TRY IT =>
Write out again only the lines that run from the start of the entries to the line containing "Forall is_byte key -> Forall is_byte msg ->", both included.

RECORDS =>
(** C23: The hash is SHA-256 as FIPS 180-4 defines it, and the code under a key
    is HMAC as RFC 2104 defines it over that hash, for keys and messages of
    any length the 64-bit length field can count: the padding loop stops at
    the standard's padding, filling the shared array in place gives the
    standard's message schedule for every block, and the unrolled shuffling
    of the working variables is the standard's round. *)
Theorem hmac_sha256_rfc2104 key msg :
  Forall is_byte key -> Forall is_byte msg ->
  Z.of_nat (length key) < 2 ^ 61 -> Z.of_nat (length msg) + 64 < 2 ^ 61 ->
  sha256 msg = FIPS.hash msg /\ hmac_sha256 key msg = FIPS.hmac key msg.
Proof.
  intros Hk Hm Hlk Hlm. split; [apply sha256_hash; [done|lia]|]. unfold hmac_sha256, FIPS.hmac.
  assert ((if (64 <? length key)%nat then sha256 key else key) = (if (length key <=? 64)%nat then key else FIPS.hash key)) as ->.
  { destruct (Nat.ltb_spec 64 (length key)), (Nat.leb_spec (length key) 64); try lia; [|done]. by apply sha256_hash. }
  remember (if (length key <=? 64)%nat then key else FIPS.hash key) as k eqn:Ek.
  assert (Forall is_byte k /\ (length k <= 64)%nat) as [Hkb Hkl].
  { subst k. destruct (Nat.leb_spec (length key) 64); [done|]. rewrite <- sha256_hash by done.
    rewrite sha256_length. split; [apply sha256_bytes|lia]. }
  rewrite resize_pad by done. remember (k ++ replicate (64 - length k) 0) as k0 eqn:Ek0.
  assert (Forall is_byte k0 /\ length k0 = 64%nat) as [Hb H64].
  { subst k0. split; [apply Forall_app; split; [done|by apply Forall_replicate]|].
    rewrite length_app, length_replicate. lia. }
  rewrite <- H64, !(map_lookup_total_seq (fun b => Z.lxor b _)).
  assert (forall x m, is_byte x -> Forall is_byte m -> Z.of_nat (length m) + 64 < 2 ^ 61 ->
    sha256 (map (fun b => Z.lxor b x) k0 ++ m) = FIPS.hash (map (fun b => Z.lxor b x) k0 ++ m)) as Hh.
  { intros x m Hx Hm' Hl'. apply sha256_hash.
    - apply Forall_app. split; [by apply xor_bytes|done].
    - rewrite length_app, length_map. lia. }
  rewrite Hh; [|done|apply sha256_bytes|by rewrite sha256_length]. by rewrite Hh.
Qed.

(** RFC 4231, test case 2. *)
Lemma hmac_sha256_rfc2104_witness :
  sha256 (str "what do ya want for nothing?") = FIPS.hash (str "what do ya want for nothing?") /\
  hmac_sha256 (str "Jefe") (str "what do ya want for nothing?") = FIPS.hmac (str "Jefe") (str "what do ya want for nothing?").
Proof. apply hmac_sha256_rfc2104; [by repeat constructor|by repeat constructor|done|done]. Defined.

(** ** Published vectors (FIPS 180-4, RFC 4231) *)

Example sha256_empty : hex (sha256 []) = str "e3b0c44298fc1c149afbf4c8996fb92427ae41e4649b934ca495991b7852b855".
Proof. vm_compute. reflexivity. Qed.
Example sha256_two_blocks :
  hex (sha256 (str "abcdbcdecdefdefgefghfghighijhijkijkljklmklmnlmnomnopnopq"))
  = str "248d6a61d20638b8e5c026930c3e6039a33ce45964ff2167f6ecedd419db06c1".
Proof. vm_compute. reflexivity. Qed.
Example hmac_long_key :
  hex (hmac_sha256 (replicate 131 0xaa) (str "Test Using Larger Than Block-Size Key - Hash Key First"))
  = str "60e431591ee0b67f0d8a26aacbf5b77f8e0bc6213728c5140546040f0ee37f54".
Proof. vm_compute. reflexivity. Qed.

ANSWER SPACE =>
(** C23: The hash is SHA-256 as FIPS 180-4 defines it, and the code under a key
    is HMAC as RFC 2104 defines it over that hash, for keys and messages of
    any length the 64-bit length field can count: the padding loop stops at
    the standard's padding, filling the shared array in place gives the
    standard's message schedule for every block, and the unrolled shuffling
    of the working variables is the standard's round. *)
Theorem hmac_sha256_rfc2104 key msg :
  Forall is_byte key -> Forall is_byte msg ->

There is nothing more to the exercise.